At the same time, newer providers like Plum, Chip and Hyperjar have built entire propositions centred on savings, but which also offer a wide range of tools and features to make users' money work harder for them.

They might be relatively small for now, but they have seen significant increases in customer numbers over the past 12 months — Plum's customer base doubled. The incumbents should take note of the newcomers' commitment to holistic propositions and excellent customer experience — there's a lot they could learn.

Investment habits will change

The boom in investing has been driven by a perfect storm of; people having more money available to invest (and lose), more time to research products and services, the stock markets breaking records, and new apps and websites coming to market that make trading easier.

The balance of these elements will change over the next 12 months as national economies ride out the next phase of the pandemic, new investors learn more about how investing works, and newer investment products mature — or don't.

That means we can expect to see a slowdown in the growth in the number of self-directed investors, but not a decline in overall numbers. We will likely see continued diversification of the market's demographics and greater interest in themed funds from the likes of Plum, as investors gain more experience and look to diversify away from trading sites while still investing in causes close to their hearts.

A reckoning is coming

Much has been made about the fact that many who started investing over the last year weren't aware of what they were getting into. They didn't understand the complex financial products they were using, or the providers' business models and fee structures. In some cases, this had devastating consequences.

The result was action by regulators in both the US and UK which gave many providers, particularly the newer ones, pause for thought. Additionally, the systems of investment providers old and new, big and small struggled to cope with the huge increase in users. That lead to outages, followed by angry customers and even more reason for providers to take stock of their offerings.

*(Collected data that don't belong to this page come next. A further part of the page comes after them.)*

Lemma feed_app max_bytes max_lines s a b :
  room max_bytes max_lines (length (a ++ b)) (mkFeed s [] 1) →
  (feed max_bytes max_lines s (a ++ b)).2
  = (feed max_bytes max_lines s a).2
    ++ (feed max_bytes max_lines (feed max_bytes max_lines s a).1 b).2.
Proof.
  intros Hr. rewrite length_app in Hr. apply feed_bytes_room in Hr.
  destruct (feed_text max_bytes max_lines s a) as (ca & Ha & ->).
  destruct (feed_text max_bytes max_lines (feed max_bytes max_lines s a).1 b) as (cb & Hb & ->).
  destruct (feed_text max_bytes max_lines s (a ++ b)) as (cab & Hab & ->).
  unfold no_bidi. rewrite <- List.filter_app. f_equal.
  apply emitted_inj; [apply Hab|apply Forall_app; split; [apply Ha|apply Hb]|].
  rewrite encode_utf8_app.
  rewrite <- (fi_out _ _ _ _ Hab), <- (fi_out _ _ _ _ Ha), <- (fi_out _ _ _ _ Hb).
  rewrite foldl_app. unfold feed in *. cbn [fst] in *.
  set (fa := foldl (feed_byte max_bytes max_lines) (mkFeed s [] 1) a) in *.
  assert (fa = framed (fd_out fa) (newlines ca) (mkFeed (fd_san fa) [] 1)) as Hfa.
  { pose proof (fi_lines _ _ _ _ Ha) as Hl. destruct fa as [sa oa na]. unfold framed.
    cbn [fd_san fd_out fd_lines] in *. rewrite app_nil_r. f_equal. lia. }
  rewrite Hfa at 1. rewrite feed_bytes_frame by (by rewrite <- Hfa). done.
Qed.

Lemma feed_all_concat max_bytes max_lines chunks s :
  room max_bytes max_lines (length (concat chunks)) (mkFeed s [] 1) →
  concat (feed_all max_bytes max_lines s chunks)
  = (feed max_bytes max_lines s (concat chunks)).2.
Proof.
  revert s. induction chunks as [|c chunks IH]; intros s Hr.
  { cbn. by repeat case_match. }
  cbn [feed_all concat] in *.
  rewrite feed_app by done. destruct (feed max_bytes max_lines s c) as [s' t] eqn:Ef.
  cbn [concat fst snd]. f_equal. apply IH.
  rewrite length_app in Hr. apply feed_bytes_room in Hr as [Hb Hl].
  assert (s' = fd_san (foldl (feed_byte max_bytes max_lines) (mkFeed s [] 1) c)) as ->
    by (by unfold feed in Ef; injection Ef as <- _).
  destruct (feed_bytes_inv max_bytes max_lines c (mkFeed s [] 1) []) as [cs Hf].
  { constructor; simpl; try done; lia. }
  pose proof (fi_lines _ _ _ _ Hf). unfold room, spent in *. simpl. lia.
Qed.

(** ** Properties *)

(** What a reader of sanitized text may rely on. *)
Definition safe_text_char (c : Z) : Prop := emitted_char c ∧ bidi_control c = false.

Lemma feed_safe max_bytes max_lines s input :
  let text := (feed max_bytes max_lines s input).2 in
  Forall safe_text_char text ∧ (text_len text ≤ max_bytes)%nat
  ∧ (newlines text ≤ max_lines - 1)%nat.
Proof.
  destruct (feed_text max_bytes max_lines s input) as (cs & Hf & ->). unfold no_bidi.
  split_and!.
  - apply Forall_forall. intros c [Hc Hb]%list_elem_of_In%List.filter_In.
    split; [|by apply negb_true_iff]. apply list_elem_of_In in Hc.
    pose proof (fi_chars _ _ _ _ Hf) as He. rewrite Forall_forall in He. by apply He.
  - etrans; [apply filter_text_len|]. unfold text_len. rewrite <- (fi_out _ _ _ _ Hf). apply Hf.
  - etrans; [apply filter_newlines|].
    pose proof (fi_lines _ _ _ _ Hf). pose proof (fi_bound _ _ _ _ Hf). lia.
Qed.

Lemma feed_all_safe max_bytes max_lines s chunks :
  Forall (λ text, Forall safe_text_char text ∧ (text_len text ≤ max_bytes)%nat
                  ∧ (newlines text ≤ max_lines - 1)%nat)
    (feed_all max_bytes max_lines s chunks).
Proof.
  revert s. induction chunks as [|c chunks IH]; intros s; [constructor|]. cbn [feed_all].
  pose proof (feed_safe max_bytes max_lines s c) as Hs.
  destruct (feed max_bytes max_lines s c) as [s' t]. constructor; [done|apply IH].
Qed.

(** Sanitized terminal text is safe and bounded.  However the bytes are split
    into chunks, every text returned consists of newlines, printable ASCII and Unicode
    scalar values above ASCII other than bidirectional controls (no escape byte, no C0
    control, no DEL), is valid UTF-8 of at most [max_bytes] bytes and has at most
    [max_lines] lines; and when the limits leave room, splitting inside an escape
    sequence or a character makes no difference: the texts concatenate to the text of
    the whole input. *)
Theorem sanitizer_safe_and_chunk_independent max_bytes max_lines chunks :
  Forall (λ text, Forall safe_text_char text ∧ (text_len text ≤ max_bytes)%nat
                  ∧ (newlines text ≤ max_lines - 1)%nat)
    (feed_all max_bytes max_lines sanitizer_default chunks)
  ∧ ((length (concat chunks) ≤ max_bytes)%nat → (length (concat chunks) < max_lines)%nat →
     concat (feed_all max_bytes max_lines sanitizer_default chunks)
     = sanitize_terminal (concat chunks) max_bytes max_lines).
Proof.
  split; [apply feed_all_safe|]. intros Hb Hl. apply feed_all_concat.
  unfold room, spent. simpl. lia.
Qed.

(** A clear-screen sequence and a two-byte character, both split. *)
Lemma sanitizer_safe_and_chunk_independent_witness :
  concat (feed_all 16 20 sanitizer_default [[72; 27]; [91; 50]; [74; 195]; [169; 10]])
  = sanitize_terminal [72; 27; 91; 50; 74; 195; 169; 10] 16 20
  ∧ sanitize_terminal [72; 27; 91; 50; 74; 195; 169; 10] 16 20 = [72; 233; 10].
Proof.
  split; [|vm_compute; reflexivity].
  apply (sanitizer_safe_and_chunk_independent 16 20 [[72; 27]; [91; 50]; [74; 195]; [169; 10]]);
    simpl; lia.
Defined.

(** The sanitizer passes the C1 control characters.  In their two-byte UTF-8 form
    every character of [U+0080..=U+009F], the single-character CSI and OSC introducers
    among them, reaches the output, although the raw bytes [0x90..=0x9f] are treated as
    introducers. *)
Theorem c1_controls_pass c max_lines :
  128 ≤ c ≤ 159 → sanitize_terminal [194; c] 2 max_lines = [c] ∧ is_control c = true.
Proof.
  intros Hc. unfold sanitize_terminal, feed. cbn [foldl].
  assert (∀ f, utf8_pending (fd_san f) = [194] → esc_state (fd_san f) = Escape.Text →
    fd_out f = [] → fd_out (feed_byte 2 max_lines f c) = [194; c]) as Hstep.
  { intros f Hp He Ho. unfold feed_byte. rewrite Hp, He.
    replace (in_range 128 191 c) with true by (symmetry; apply in_range_spec; lia).
    unfold pending_byte, utf8_sequence_ok. simpl.
    replace (in_range 128 191 c) with true by (symmetry; apply in_range_spec; lia).
    rewrite Ho. simpl. by rewrite Ho. }
  rewrite Hstep by done. cbn [snd decode_utf8].
  replace (194 <? 128) with false by done. replace (194 <? 192) with false by done.
  replace (194 <? 224) with true by done. rewrite cont_bits_mod.
  replace (Z.land 194 31 * 64 + c mod 64) with c by (change (Z.land 194 31) with 2; dm_lia).
  cbn [List.filter]. replace (bidi_control c) with false
    by (symmetry; apply orb_false_iff; rewrite !in_range_false; lia).
  cbn [negb]. split.
  - destruct (_ <? _)%nat eqn:Hl; [|done]. apply Nat.ltb_lt in Hl. exfalso. revert Hl.
    unfold text_len, encode_utf8. cbn. rewrite app_nil_r. unfold encode_char.
    replace (c <? 128) with false by (symmetry; apply Z.ltb_ge; lia).
    replace (c <? 2048) with true by (symmetry; apply Z.ltb_lt; lia). simpl. lia.
  - unfold is_control. apply orb_true_iff. right. apply andb_true_iff. rewrite !Z.leb_le. lia.
Qed.

Lemma c1_controls_pass_witness : sanitize_terminal [194; 155] 2 80 = [155] ∧ is_control 155 = true.
Proof. apply (c1_controls_pass 155 80). lia. Defined.

(** ** The trusted bottom, declaratively *)
Definition is_fence (t : list Z) : bool := prefix_of FENCE (trim_start t).

(** Line [j] lies inside a code fence: an odd number of fence lines precedes it. *)
Definition inside_fence (raw : list (list Z)) (j : nat) : bool :=
  Nat.odd (length (List.filter is_fence (take j raw))).

Definition live_line (raw : list (list Z)) (first : nat) (j : nat) (t : list Z) : bool :=
  (first <=? j)%nat && negb (is_fence t) && negb (inside_fence raw j).

Definition live_texts (raw : list (list Z)) (first : nat) : list (list Z) :=
  snd <$> List.filter (λ p, live_line raw first p.1 p.2) (imap pair raw).

Lemma inside_fence_S t raw j : inside_fence (t :: raw) (S j) = xorb (is_fence t) (inside_fence raw j).
Proof.
  unfold inside_fence. cbn [take List.filter]. destruct (is_fence t); cbn [length].
  - by rewrite Nat.odd_succ, <- Nat.negb_odd; destruct (Nat.odd _).
  - by destruct (Nat.odd _).
Qed.

Lemma classify_flag b i f t : (classify b i f t).1 = xorb f (is_fence t).
Proof.
  unfold classify, is_fence. destruct (prefix_of FENCE _); simpl; [by destruct f|].
  by destruct f; repeat case_match.
Qed.

Lemma classify_all_imap b i f raw :
  classify_all b i f raw
  = imap (λ j t, (classify b (i + j) (xorb f (inside_fence raw j)) t).2) raw.
Proof.
  revert i f. induction raw as [|t raw IH]; intros i f; [done|].
  cbn [classify_all]. pose proof (classify_flag b i f t) as Hf.
  rewrite imap_cons. cbn [inside_fence take List.filter length Nat.odd negb Nat.even].
  rewrite Nat.add_0_r, xorb_false_r.
  destruct (classify b i f t) as [f' line]. cbn [fst snd] in *. subst f'. f_equal.
  rewrite IH. apply imap_ext. intros j x _. cbn.
  by rewrite inside_fence_S, xorb_assoc, Nat.add_succ_r.
Qed.

Lemma classify_text b i f t : line_text (classify b i f t).2 = t.
Proof. unfold classify. by repeat case_match. Qed.

Lemma classify_live raw first j t :
  is_live (classify (Some first) j (inside_fence raw j) t).2 = live_line raw first j t.
Proof.
  unfold classify, live_line. fold (is_fence t). destruct (is_fence t); [by rewrite andb_false_r|].
  destruct (inside_fence raw j); [by rewrite andb_false_r|].
  destruct (first <=? j)%nat; [done|]. by case_match.
Qed.

Lemma filter_imap_texts (g : nat → list Z → ScreenLine) (h : nat → list Z → bool) raw :
  (∀ j t, line_text (g j t) = t) → (∀ j t, is_live (g j t) = h j t) →
  line_text <$> List.filter is_live (imap g raw)
  = snd <$> List.filter (λ p, h p.1 p.2) (imap pair raw).
Proof.
  revert g h. intros g h Ht Hl.
  assert (∀ k, line_text <$> List.filter is_live (imap (λ j, g (k + j)%nat) raw)
    = snd <$> List.filter (λ p, h p.1 p.2) (imap (λ j, pair (k + j)%nat) raw)) as Hk; [|exact (Hk 0%nat)].
  induction raw as [|t raw IH]; intros k; [done|]. rewrite !imap_cons. cbn [List.filter].
  rewrite Hl. cbn [fst snd]. rewrite !Nat.add_0_r.
  assert (∀ (A : Type) (q : nat → list Z → A),
    imap ((λ j, q (k + j)%nat) ∘ S) raw = imap (λ j, q (S k + j)%nat) raw) as Hshift.
  { intros A q. apply imap_ext. intros j x _. cbn. by rewrite Nat.add_succ_r. }
  rewrite (Hshift _ g), (Hshift _ pair).
  destruct (h k t); [|apply IH]. rewrite !fmap_cons. cbn [snd]. rewrite Ht. f_equal. apply IH.
Qed.

(** Nothing before the boundary is live. *)
Lemma filter_drop_live raw first :
  let lines := classify_all (Some first) 0 false raw in
  List.filter is_live (drop first lines) = List.filter is_live lines.
Proof.
  intros lines. rewrite <- (take_drop first lines) at 2. rewrite List.filter_app.
  assert (List.filter is_live (take first lines) = []) as ->; [|done].
  destruct (List.filter is_live (take first lines)) as [|x l] eqn:Ef; [done|].
  assert (x ∈ List.filter is_live (take first lines)) as Hx by (rewrite Ef; by left).
  apply list_elem_of_In, List.filter_In in Hx as [Hx%list_elem_of_In Hl].
  apply list_elem_of_lookup in Hx as [j Hj].
  apply lookup_take_Some in Hj as [Hj Hlt]. exfalso. revert Hj. unfold lines.
  rewrite classify_all_imap, list_lookup_imap, fmap_Some. intros (t & Ht & ->).
  rewrite Nat.add_0_l, xorb_false_l, classify_live in Hl. unfold live_line in Hl.
  apply andb_true_iff in Hl as [[Hle%Nat.leb_le _]%andb_true_iff _]. lia.
Qed.

Lemma classified_texts raw first :
  line_text <$> List.filter is_live (classify_all (Some first) 0 false raw)
  = live_texts raw first.
Proof.
  rewrite classify_all_imap. unfold live_texts. apply filter_imap_texts.
  - intros. apply classify_text.
  - intros j t. rewrite Nat.add_0_l, xorb_false_l. apply classify_live.
Qed.

Lemma classified_last raw first :
  is_live <$> last (classify_all (Some first) 0 false raw)
  = live_line raw first (length raw - 1) <$> last raw.
Proof.
  rewrite classify_all_imap, !last_lookup, length_imap, list_lookup_imap.
  rewrite Nat.sub_1_r. destruct (raw !! _) as [t|]; [|done]. simpl. f_equal.
  by rewrite classify_live.
Qed.

Lemma last_n_reverse {A} n (l : list A) : reverse (take n (reverse l)) = last_n n l.
Proof.
  unfold last_n. destruct (decide (length l ≤ n)%nat) as [Hle|Hgt].
  - replace (length l - n)%nat with 0%nat by lia.
    rewrite take_ge by (rewrite length_reverse; lia). apply reverse_involutive.
  - set (k := (length l - n)%nat). rewrite <- (take_drop k l) at 1. rewrite reverse_app.
    rewrite take_app_length' by (rewrite length_reverse, length_drop; lia).
    apply reverse_involutive.
Qed.

(** The screen text recovery may act on is exactly this: the adapter boundary is
    supported and inside the capture, the last line of the capture is live, and the
    text is the last [max_lines] lines from the boundary on that are neither code
    fences nor inside an open fence (counting every fence line of the capture).  In
    every other case there is none. *)
Theorem actionable_bottom_spec capture chrome n :
  let raw := str_lines capture in
  let first := first_live_line chrome in
  actionable_bottom (trusted_tmux_screen capture chrome) n =
  match last raw with
  | Some t =>
      if is_supported chrome && (first <? length raw)%nat && live_line raw first (length raw - 1) t
      then Some (join_lines (last_n n (live_texts raw first))) else None
  | None => None
  end.
Proof.
  intros raw first. unfold trusted_tmux_screen, actionable_bottom. fold raw first.
  destruct (is_supported chrome && (first <? length raw)%nat) eqn:Hs;
    cbn [trusted_boundary touches_bottom sc_lines]; [|by destruct (last raw)].
  apply andb_true_iff in Hs as [_ Hlt%Nat.ltb_lt].
  set (lines := classify_all (Some first) 0 false raw).
  assert (length lines = length raw) as Hlen by (unfold lines; by rewrite classify_all_imap, length_imap).
  rewrite bool_decide_true by (by eexists). cbn [negb orb andb].
  replace (length lines <=? first)%nat with false by (symmetry; apply Nat.leb_gt; lia).
  pose proof (classified_last raw first) as Hlast. fold lines in Hlast.
  unfold lines at 1. rewrite filter_drop_live. fold lines.
  destruct (last lines) as [l|] eqn:El.
  2: { destruct (last raw); [done|]. by destruct (List.filter _ _). }
  destruct (last raw) as [t|]; [|done]. injection Hlast as Hlive. rewrite Hlive.
  destruct (List.filter is_live lines) as [|x xs] eqn:Ef.
  - destruct (live_line _ _ _ t) eqn:Ht; [|done]. exfalso.
    assert (l ∈ List.filter is_live lines) as Hin; [|rewrite Ef in Hin; by apply elem_of_nil in Hin].
    apply list_elem_of_In, List.filter_In. split; [|done]. apply list_elem_of_In.
    by apply last_Some_elem_of.
  - destruct (live_line _ _ _ t); [|done]. cbn [negb]. f_equal. f_equal. unfold lines.
    rewrite last_n_reverse, filter_drop_live. unfold last_n. rewrite fmap_drop.
    by rewrite <- classified_texts, length_fmap.
Qed.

The result will be changes to product offerings, such as a reduction in gamification features, more focus on stability and a greater emphasis on educating customers about the realities of investing from providers and regulators alike. This, along with newer investors gaining experience, should contribute to the reduction in numbers of those, participating in the market solely by trading, and a shift towards more balanced holdings.

In summary….

The pandemic has fundamentally changed people's lives, and while we will come out the other side, its impact will stick with those of us who lived through it for a long time to come.

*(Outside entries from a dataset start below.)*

Definition members_complete (t : list ascii) (kvs : list (string * Value)) : Prop :=
  ∀ m rest fuel, NoDup kvs.*1 → (∀ k, k ∈ kvs.*1 → m !! k = None) → (2 * length t + 2 ≤ fuel)%nat →
  parse_members fuel m (t ++ "}"%char :: rest)
  = Some (Ok (VObject (btree_entries (collect_into m kvs)), rest)).

Definition member_complete (t : list ascii) (k : string) (v : Value) : Prop :=
  ∀ m c rest fuel, m !! k = None → (c = ","%char ∨ c = "}"%char) → (2 * length t + 1 ≤ fuel)%nat →
  parse_members (S fuel) m (t ++ c :: rest)
  = (if char_is c "," then parse_members fuel (<[k := v]> m) rest
     else Some (Ok (VObject (btree_entries (<[k := v]> m)), rest))).

Definition items_complete (t : list ascii) (vs : list Value) : Prop :=
  ∀ acc rest fuel, (2 * length t + 2 ≤ fuel)%nat →
  parse_items fuel acc (t ++ "]"%char :: rest) = Some (Ok (VArray (acc ++ vs), rest)).

(** The dispatch on the first byte, once the whitespace is skipped. *)
Lemma parse_value_at fuel w c r rest :
  ws w → opens c → parse_value fuel (w ++ (c :: r) ++ rest) = parse_value fuel (c :: r ++ rest).
Proof. intros Hw Hc. rewrite <- parse_value_skip, skip_ws_value by done. by cbn. Qed.

Lemma skip_ws_opens c l : opens c → skip_ws (c :: l) = c :: l.
Proof. intros [Hc _]. cbn. by rewrite Hc. Qed.

Lemma complete_number t v : number_text t → number_token t = Ok v → value_complete t v.
Proof.
  intros Hn Ht w rest fuel Hw Hf Hfuel. pose proof (follow_number _ Hf) as Hr.
  pose proof (scan_number_app _ _ Hn Hr) as Hs.
  destruct (number_head _ Hn) as (c & r & -> & Ho & Hc).
  rewrite parse_value_at by done. destruct fuel as [|fuel]; [lia|]. cbn [parse_value].
  rewrite skip_ws_opens by done. cbn [app] in Hs.
  assert (∀ x, x ∈ ["{"; "["; dquote; "t"; "f"; "n"]%char → char_is c x = false) as Hx.
  { intros x Hx. apply char_is_neq. intros ->.
    repeat (apply elem_of_cons in Hx as [->|Hx]; [by destruct Hc|]). by apply elem_of_nil in Hx. }
  rewrite !Hx by set_solver.
  replace (char_is c "-" || is_ascii_digit c) with true
    by (destruct Hc as [-> | ->]; [done|by rewrite orb_true_r]).
  unfold parse_number. rewrite Hs. by rewrite Ht.
Qed.

Lemma complete_string t s : key_text t s → value_complete t (VString s).
Proof.
  intros Hk w rest fuel Hw Hf Hfuel. pose proof (parse_string_app t s rest Hk) as Hp.
  destruct Hk as (b & -> & _). rewrite parse_value_at by done.
  destruct fuel as [|fuel]; [lia|]. cbn [parse_value]. rewrite skip_ws_opens by done.
  cbn [app] in Hp. rewrite Hp. done.
Qed.

Lemma complete_literal (lit : string) v :
  (∀ fuel rest, parse_value (S fuel) (bytes lit ++ rest) = Some (parse_literal (bytes lit) v (bytes lit ++ rest))) →
  (∃ c r, bytes lit = c :: r ∧ opens c) → value_complete (bytes lit) v.
Proof.
  intros Hd (c & r & He & Ho) w rest fuel Hw Hf Hfuel. rewrite He in *.
  rewrite parse_value_at by done. destruct fuel as [|fuel]; [lia|].
  change (c :: r ++ rest) with ((c :: r) ++ rest). rewrite Hd. by rewrite parse_literal_app.
Qed.

Lemma complete_members t kvs :
  NoDup kvs.*1 → members t kvs → members_complete t kvs →
  value_complete ("{"%char :: t ++ ["}"%char]) (VObject (btree_entries (btree_collect kvs))).
Proof.
  intros Hnd Hm Hc w rest fuel Hw Hf Hfuel. rewrite parse_value_at by done.
  destruct fuel as [|fuel]; [lia|]. cbn [parse_value]. rewrite skip_ws_opens by done.
  rewrite <- app_assoc. cbn [app]. replace (char_is "{" "{") with true by done.
  cbn [length] in Hfuel. rewrite length_app in Hfuel. simpl in Hfuel.
  assert (peek_is "}" (skip_ws (t ++ "}"%char :: rest)) = false) as ->.
  { destruct (members_head _ _ Hm) as (w2 & r & -> & Hw2). rewrite <- app_assoc.
    by rewrite skip_ws_app. }
  rewrite parse_members_skip, Hc; [done|done|set_solver|lia].
Qed.

Lemma complete_items t vs :
  items t vs → items_complete t vs → value_complete ("["%char :: t ++ ["]"%char]) (VArray vs).
Proof.
  intros Hi Hc w rest fuel Hw Hf Hfuel. rewrite parse_value_at by done.
  destruct fuel as [|fuel]; [lia|]. cbn [parse_value]. rewrite skip_ws_opens by done.
  rewrite <- app_assoc. cbn [app].
  replace (char_is "[" "{") with false by done. replace (char_is "[" "[") with true by done.
  cbn [length] in Hfuel. rewrite length_app in Hfuel. simpl in Hfuel.
  assert (peek_is "]" (skip_ws (t ++ "]"%char :: rest)) = false) as ->.
  { destruct (items_head _ _ Hi) as (w2 & c & r & -> & Hw2 & Ho). rewrite <- app_assoc. cbn [app].
    rewrite skip_ws_app by (try done; apply Ho). apply Ho. }
  rewrite parse_items_skip, Hc; [done|lia].
Qed.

It has made some more cautious, and others more willing to take risks. It has made some richer, and others poorer. But ultimately, it has given people a chance to take stock — including of their financial situations.

While the nuances of people's savings and investment habits may fluctuate over time, one thing is clear — many are now more aware that their money should be working for them. And that's the part providers should take note of — consumers are increasingly armed with knowledge and expectations, and they won't hesitate to act as a result.

To combat any detrimental effects this may have, providers need to focus on putting their customers at the heart of their businesses and making sure meeting customer needs drives everything they do. They will be more successful because of it.